Outside the Hall of Justice Friday, Eric Hill told a similar story. After being pulled over, he said, "The officer showed an active warrant that the court had cleared."

Hill could have been arrested, but the officer let him go. "This is ridiculous," he said.

We heard more concerns from Jill Schulze, who missed a court date, last week, while hospitalized.

"Usually, if you don't show, they may come for you," she said. When told that the court may not, yet, have entered her non-appearance into the system she concluded, "Well, that's' a good thing for me. But, until this clears, I won't spend a night in my house."

It is worth reinforcing that Sonoma County did not ask for Odyssey or its woes, but financially, it still bears responsibility for any mistakes.

"If a client is stuck in custody days longer, maybe weeks longer, who will pay for the loss of wages?" asked Perry. "Loss of a house?
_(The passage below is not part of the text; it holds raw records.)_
(* ===== verification/Machine.v ===== *)
(** * Machine: the host the clone orchestrator runs on

    The file system, the process table and the faults the standard library's file and
    command calls meet, as the clone provider uses them.  A path is its list of components
    from the root.  Every fallible call takes the next [Fault] of the machine: it succeeds,
    it fails after part of its work, or the calling process is killed there.  An empty list
    of faults is a host on which nothing fails.  The text of an operating-system error is
    not kept. *)

From S2P Require Import Prelude.

Module Machine.

Abbreviation path := (list string).

Inductive Node : Type := Dir | File (content : list byte).

#[global] Instance Node_eq_dec : EqDecision Node.
Proof. solve_decision. Defined.

(** What [ps -o lstart=] prints for a process, when it prints anything. *)
Record Process : Type := mkProcess { start_time : option string }.

Inductive Fault : Type :=
| Succeed
| FailAfter (k : nat)
| KillAfter (k : nat).

Record Machine : Type := mkMachine {
  fs : gmap path Node;
  procs : gmap Z Process;
  faults : list Fault
}.

Definition set_fs (m : Machine) (f : gmap path Node) : Machine := mkMachine f (procs m) (faults m).
Definition set_procs (m : Machine) (p : gmap Z Process) : Machine := mkMachine (fs m) p (faults m).

(** The fault the next fallible call meets. *)
Definition next (m : Machine) : Fault * Machine :=
  match faults m with
  | [] => (Succeed, m)
  | f :: l => (f, mkMachine (fs m) (procs m) l)
  end.

(** ** Programs: the machine after, and the result unless the process was killed *)

Section monad.
Context {E : Type}.

Definition M (A : Type) : Type := Machine -> Machine * option (result E A).

Definition ret {A} (a : A) : M A := fun m => (m, Some (Ok a)).
Definition fail {A} (e : E) : M A := fun m => (m, Some (Err e)).
Definition lift {A} (r : result E A) : M A := fun m => (m, Some r).
Definition get {A} (f : Machine -> A) : M A := fun m => (m, Some (Ok (f m))).

Definition bind {A B} (x : M A) (f : A -> M B) : M B :=
  fun m =>
    match x m with
    | (m, Some (Ok a)) => f a m
    | (m, Some (Err e)) => (m, Some (Err e))
    | (m, None) => (m, None)
    end.

(** The result of a call as a value: [.ok()], [let _ = ...], [match ... { Err(e) => ... }]. *)
Definition attempt {A} (x : M A) : M (result E A) :=
  fun m => match x m with (m, Some r) => (m, Some (Ok r)) | (m, None) => (m, None) end.

(** A call that fails with [e] where the machine does not allow it or the next fault says
    so; [partial k] is what [k] steps of it leave behind. *)
Definition fallible {A} (e : E) (full : Machine -> option (Machine * A)) (partial : nat -> Machine -> Machine) : M A :=
  fun m =>
    match next m with
    | (Succeed, m) => match full m with Some (m, a) => (m, Some (Ok a)) | None => (m, Some (Err e)) end
    | (FailAfter k, m) => (partial k m, Some (Err e))
    | (KillAfter k, m) => (partial k m, None)
    end.
End monad.
#[global] Arguments M : clear implicits.

Notation "'run!' x ':=' m 'in' k" := (bind m (fun x => k))
  (at level 10, x pattern, m at level 100, k at level 200) : rust_scope.

(** ** The file system *)

Definition exists_at (m : Machine) (p : path) : bool := bool_decide (is_Some (fs m !! p)).
Definition is_dir (m : Machine) (p : path) : bool := bool_decide (fs m !! p = Some Dir).

Definition name_of (p : path) : option string := last p.
Definition parent (p : path) : path := take (pred (length p)) p.

(** The non-empty prefixes of a path, shortest first. *)
Definition ancestors (p : path) : list path := map (fun n => take n p) (seq 1 (length p)).

Definition mkdir (f : gmap path Node) (p : path) : gmap path Node :=
  match f !! p with None => <[p := Dir]> f | Some _ => f end.

Definition blocked (f : gmap path Node) (p : path) : bool :=
  match f !! p with Some (File _) => true | _ => false end.

Definition is_below (p q : path) : bool := bool_decide (p `prefix_of` q).

Definition without (p : path) (f : gmap path Node) : gmap path Node := filter (fun kv => is_below p kv.1 = false) f.

(** The files below a directory, in the order a walk meets them. *)
Definition files_below (p : path) (f : gmap path Node) : list path :=
  omap (fun kv : path * Node => match kv.2 with File _ => if is_below p kv.1 then Some kv.1 else None | Dir => None end)
    (map_to_list f).

Definition children (f : gmap path Node) (p : path) : list path :=
  filter (fun q => q <> [] /\ parent q = p) (map fst (map_to_list f)).

Section fs_calls.
Context {E : Type}.

Definition create_dir_all (e : E) (p : path) : M E unit :=
  fallible e
    (fun m => if existsb (blocked (fs m)) (ancestors p) then None
              else Some (set_fs m (foldl mkdir (fs m) (ancestors p)), tt))
    (fun k m => set_fs m (foldl mkdir (fs m) (take k (ancestors p)))).

(** [fs::write]: truncates or creates the file, then writes; cut short after that it has
    part of the bytes. *)
Definition writable (m : Machine) (p : path) : bool :=
  bool_decide (fs m !! parent p = Some Dir) && negb (is_dir m p).

Definition write (e : E) (p : path) (bytes : list byte) : M E unit :=
  fallible e
    (fun m => if writable m p then Some (set_fs m (<[p := File bytes]> (fs m)), tt) else None)
    (fun k m => match k with
                | O => m
                | S k => if writable m p then set_fs m (<[p := File (take k bytes)]> (fs m)) else m
                end).

Definition content (m : Machine) (p : path) : list byte := match fs m !! p with Some (File l) => l | _ => [] end.

Definition append (e : E) (p : path) (bytes : list byte) : M E unit :=
  fallible e
    (fun m => if writable m p then Some (set_fs m (<[p := File (content m p ++ bytes)]> (fs m)), tt) else None)
    (fun k m => match k with
                | O => m
                | S k => if writable m p then set_fs m (<[p := File (content m p ++ take k bytes)]> (fs m)) else m
                end).

(** Whether there was a file to remove; anything else is an error. *)
Definition remove_file (e : E) (p : path) : M E bool :=
  fallible e
    (fun m => match fs m !! p with
              | Some (File _) => Some (set_fs m (delete p (fs m)), true)
              | None => Some (m, false)
              | Some Dir => None
              end)
    (fun _ m => m).

Definition remove_dir_all (e : E) (p : path) : M E unit :=
  fallible e
    (fun m => if is_dir m p then Some (set_fs m (without p (fs m)), tt) else None)
    (fun k m => set_fs m (foldr delete (fs m) (take k (files_below p (fs m))))).

Definition read (e : E) (p : path) : M E (list byte) :=
  fallible e
    (fun m => match fs m !! p with Some (File l) => Some (m, l) | _ => None end)
    (fun _ m => m).

(** [None] is [ErrorKind::NotFound]. *)
Definition read_dir (e : E) (p : path) : M E (option (list path)) :=
  fallible e
    (fun m => match fs m !! p with
              | Some Dir => Some (m, Some (children (fs m) p))
              | None => Some (m, None)
              | Some (File _) => None
              end)
    (fun _ m => m).

(** A change of mode, which the model does not keep. *)
Definition chmod (e : E) (p : path) : M E unit :=
  fallible e (fun m => if exists_at m p then Some (m, tt) else None) (fun _ m => m).
End fs_calls.

(** *** Lemmas *)

Lemma children_elem f p name n : f !! (p ++ [name]) = Some n -> p ++ [name] ∈ children f p.
Proof.
  intros H. unfold children. apply list_elem_of_filter. split.
  - split; [by destruct p|]. unfold parent. rewrite length_app, Nat.add_comm. simpl. apply take_app_length.
  - apply list_elem_of_fmap. exists (p ++ [name], n). split; [done|]. by apply elem_of_map_to_list.
Qed.

Lemma children_inv f p q : q ∈ children f p -> exists name n, q = p ++ [name] /\ f !! q = Some n.
Proof.
  unfold children. intros [[Hne Hp] ([q' n] & -> & H%elem_of_map_to_list)%list_elem_of_fmap]%list_elem_of_filter.
  simpl in *. destruct (exists_last Hne) as (l & name & ->). exists name, n.
  unfold parent in Hp. rewrite length_app, Nat.add_comm in Hp. simpl in Hp. rewrite take_app_length in Hp. by subst.
Qed.

Lemma without_lookup p f q n : without p f !! q = Some n <-> f !! q = Some n /\ ~ p `prefix_of` q.
Proof.
  unfold without, is_below. rewrite map_lookup_filter_Some. simpl. by rewrite bool_decide_eq_false.
Qed.

Lemma foldr_delete_lookup (l : list path) (f : gmap path Node) q n : foldr delete f l !! q = Some n -> f !! q = Some n.
Proof.
  induction l as [|p l IH]; simpl; [done|]. intros [_ H]%lookup_delete_Some. by apply IH.
Qed.

Lemma files_below_file p f q : q ∈ files_below p f -> exists l, f !! q = Some (File l).
Proof.
  unfold files_below. intros ([q' n] & H%elem_of_map_to_list & E)%list_elem_of_omap. simpl in *.
  destruct n; [done|]. destruct (is_below p q'); simplify_eq. eauto.
Qed.

Lemma foldr_delete_dir p k f q : f !! q = Some Dir -> foldr delete f (take k (files_below p f)) !! q = Some Dir.
Proof.
  intros H. assert (Forall (fun r => r <> q) (take k (files_below p f))) as Hne.
  { apply Forall_take, Forall_forall. intros r Hr ->. apply files_below_file in Hr as [l Hl]. congruence. }
  revert Hne. generalize (take k (files_below p f)). induction 1 as [|r l Hr _ IH]; simpl; [done|].
  by rewrite lookup_delete_ne.
Qed.

Lemma next_fs m : fs (next m).2 = fs m.
Proof. unfold next. by destruct (faults m). Qed.
Lemma next_procs m : procs (next m).2 = procs m.
Proof. unfold next. by destruct (faults m). Qed.

(** *** What each call can do to one path, whatever its outcome *)

Section one_path.
Context {E : Type}.
Implicit Types (e : E) (m : Machine) (p q : path).

Lemma fallible_lookup {A} e (full : Machine -> option (Machine * A)) partial m q (R : option Node -> option Node -> Prop) :
  (forall n, R n n) ->
  (forall m m' a, full m = Some (m', a) -> R (fs m !! q) (fs m' !! q)) ->
  (forall k m, R (fs m !! q) (fs (partial k m) !! q)) ->
  R (fs m !! q) (fs (fallible e full partial m).1 !! q).
Proof.
  intros Hr Hf Hp. unfold fallible. rewrite <- (next_fs m). destruct (next m) as [[|k|k] m1]; simpl; [|apply Hp..].
  destruct (full m1) as [[m2 a]|] eqn:F; simpl; [by eapply Hf|apply Hr].
Qed.

Lemma mkdir_lookup (ps : list path) (f : gmap path Node) q :
  foldl mkdir f ps !! q = f !! q \/ (q ∈ ps /\ f !! q = None /\ foldl mkdir f ps !! q = Some Dir).
Proof.
  revert f. induction ps as [|p ps IH]; intros f; simpl; [by left|].
  assert (mkdir f p !! q = f !! q \/ (q = p /\ f !! q = None /\ mkdir f p !! q = Some Dir)) as H.
  { unfold mkdir. destruct (f !! p) eqn:Ep; [by left|]. destruct (decide (p = q)) as [->|Hne].
    - right. by rewrite lookup_insert_eq.
    - left. by rewrite lookup_insert_ne. }
  destruct (IH (mkdir f p)) as [Hi|(Hin & Hn & Hd)], H as [Hm|(-> & Hm & Hd')];
    rewrite ?Hi, ?Hm in *; first [by left | right; repeat split; done || set_solver || congruence].
Qed.

Lemma create_dir_all_lookup e p m q :
  fs (create_dir_all e p m).1 !! q = fs m !! q \/
  (q ∈ ancestors p /\ fs m !! q = None /\ fs (create_dir_all e p m).1 !! q = Some Dir).
Proof.
  apply (fallible_lookup e _ _ m q (fun a b => b = a \/ (q ∈ ancestors p /\ a = None /\ b = Some Dir))).
  - by left.
  - intros m1 m2 a. destruct (existsb _ _); intros; simplify_eq. apply mkdir_lookup.
  - intros k m1. simpl. destruct (mkdir_lookup (take k (ancestors p)) (fs m1) q) as [?|(Hin & ? & ?)]; [by left|right].
    split; [|done]. rewrite <- (take_drop k (ancestors p)). apply elem_of_app. by left.
Qed.

Lemma write_lookup e p bytes m q :
  fs (write e p bytes m).1 !! q = fs m !! q \/ (q = p /\ exists k, fs (write e p bytes m).1 !! q = Some (File (take k bytes))).
Proof.
  apply (fallible_lookup e _ _ m q (fun a b => b = a \/ (q = p /\ exists k, b = Some (File (take k bytes))))).
  - by left.
  - intros m1 m2 a. destruct (writable m1 p); intros; simplify_eq. simpl. destruct (decide (p = q)) as [->|Hne].
    + right. split; [done|]. exists (length bytes). by rewrite lookup_insert_eq, take_ge by lia.
    + left. by rewrite lookup_insert_ne.
  - intros [|k] m1; [by left|]. destruct (writable m1 p); [|by left]. simpl. destruct (decide (p = q)) as [->|Hne].
    + right. split; [done|]. exists k. by rewrite lookup_insert_eq.
    + left. by rewrite lookup_insert_ne.
Qed.

Lemma append_lookup e p bytes m q : fs (append e p bytes m).1 !! q = fs m !! q \/ q = p.
Proof.
  apply (fallible_lookup e _ _ m q (fun a b => b = a \/ q = p)).
  - by left.
  - intros m1 m2 a. destruct (writable m1 p); intros; simplify_eq. simpl.
    destruct (decide (p = q)) as [->|Hne]; [by right|left]. by rewrite lookup_insert_ne.
  - intros [|k] m1; [by left|]. destruct (writable m1 p); [|by left]. simpl.
    destruct (decide (p = q)) as [->|Hne]; [by right|left]. by rewrite lookup_insert_ne.
Qed.

Lemma remove_file_lookup e p m q :
  fs (remove_file e p m).1 !! q = fs m !! q \/ (q = p /\ fs (remove_file e p m).1 !! q = None).
Proof.
  apply (fallible_lookup e _ _ m q (fun a b => b = a \/ (q = p /\ b = None))).
  - by left.
  - intros m1 m2 a. destruct (fs m1 !! p) as [[]|]; intros; simplify_eq; [|by left]. simpl.
    destruct (decide (p = q)) as [->|Hne]; [right|left]; by rewrite ?lookup_delete_eq, ?lookup_delete_ne.
  - by left.
Qed.

Lemma remove_dir_all_lookup e p m q :
  fs (remove_dir_all e p m).1 !! q = fs m !! q \/ (p `prefix_of` q /\ fs (remove_dir_all e p m).1 !! q = None).
Proof.
  apply (fallible_lookup e _ _ m q (fun a b => b = a \/ (p `prefix_of` q /\ b = None))).
  - by left.
  - intros m1 m2 a. destruct (is_dir m1 p); intros; simplify_eq. simpl.
    destruct (decide (p `prefix_of` q)) as [Hp|Hp].
    + right. split; [done|]. apply eq_None_not_Some. intros [n [_ Hn]%without_lookup]. done.
    + left. destruct (fs m1 !! q) as [n|] eqn:Q; [by apply without_lookup|].
      apply eq_None_not_Some. intros [n [Hn _]%without_lookup]. congruence.
  - intros k m1. simpl. assert (Forall (fun r => p `prefix_of` r) (take k (files_below p (fs m1)))) as Hb.
    { apply Forall_take, Forall_forall. intros r. unfold files_below. rewrite list_elem_of_omap.
      intros ([r' n] & _ & Hr). simpl in Hr. destruct n; [done|]. unfold is_below in Hr.
      case_bool_decide; simplify_eq. done. }
    generalize dependent (take k (files_below p (fs m1))). induction 1 as [|r l Hr _ IH]; simpl; [by left|].
    destruct (decide (r = q)) as [->|Hne]; [right|]; rewrite ?lookup_delete_eq, ?lookup_delete_ne by done; done.
Qed.

Lemma read_lookup e p m : fs (read e p m).1 = fs m.
Proof.
  unfold read, fallible. rewrite <- (next_fs m). destruct (next m) as [[|k|k] m1]; simpl; [|done..].
  by destruct (fs m1 !! p) as [[]|].
Qed.

Lemma chmod_lookup e p m : fs (chmod e p m).1 = fs m.
Proof.
  unfold chmod, fallible. rewrite <- (next_fs m). destruct (next m) as [[|k|k] m1]; simpl; [|done..].
  by destruct (exists_at m1 p).
Qed.

(** An invariant that a program keeps, whatever its outcome. *)
Definition preserves {A} (I : Machine -> Prop) (x : M E A) : Prop := forall m, I m -> I (x m).1.

Lemma preserves_bind {A B} I (x : M E A) (f : A -> M E B) : preserves I x -> (forall a, preserves I (f a)) -> preserves I (bind x f).
Proof.
  intros Hx Hf m Hm. specialize (Hx m Hm). unfold bind. destruct (x m) as [m1 [[a|]|]]; simpl in *; [by apply Hf|done..].
Qed.

Lemma preserves_ret {A} I (a : A) : preserves I (ret a).
Proof. by intros m. Qed.

Lemma preserves_fail {A} I e : preserves I (fail e : M E A).
Proof. by intros m. Qed.

Lemma preserves_get {A} I (f : Machine -> A) : preserves I (get f).
Proof. by intros m. Qed.

Lemma preserves_attempt {A} I (x : M E A) : preserves I x -> preserves I (attempt x).
Proof. intros Hx m Hm. specialize (Hx m Hm). unfold attempt. by destruct (x m) as [m1 [r|]]. Qed.
End one_path.
End Machine.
State courts are not liable. The county would be."

Cindia Martinez, Sonoma County's court assistant administrative officer, did not return calls from ABC7. Earlier, she told the Santa Rosa Press Democrat that her staff is working overtime to catch up with the transition.

Until then, Perry's frustration will remain palpable. "It is one of our key mottos for the people we represent to make sure justice is right, and this is making it harder for us."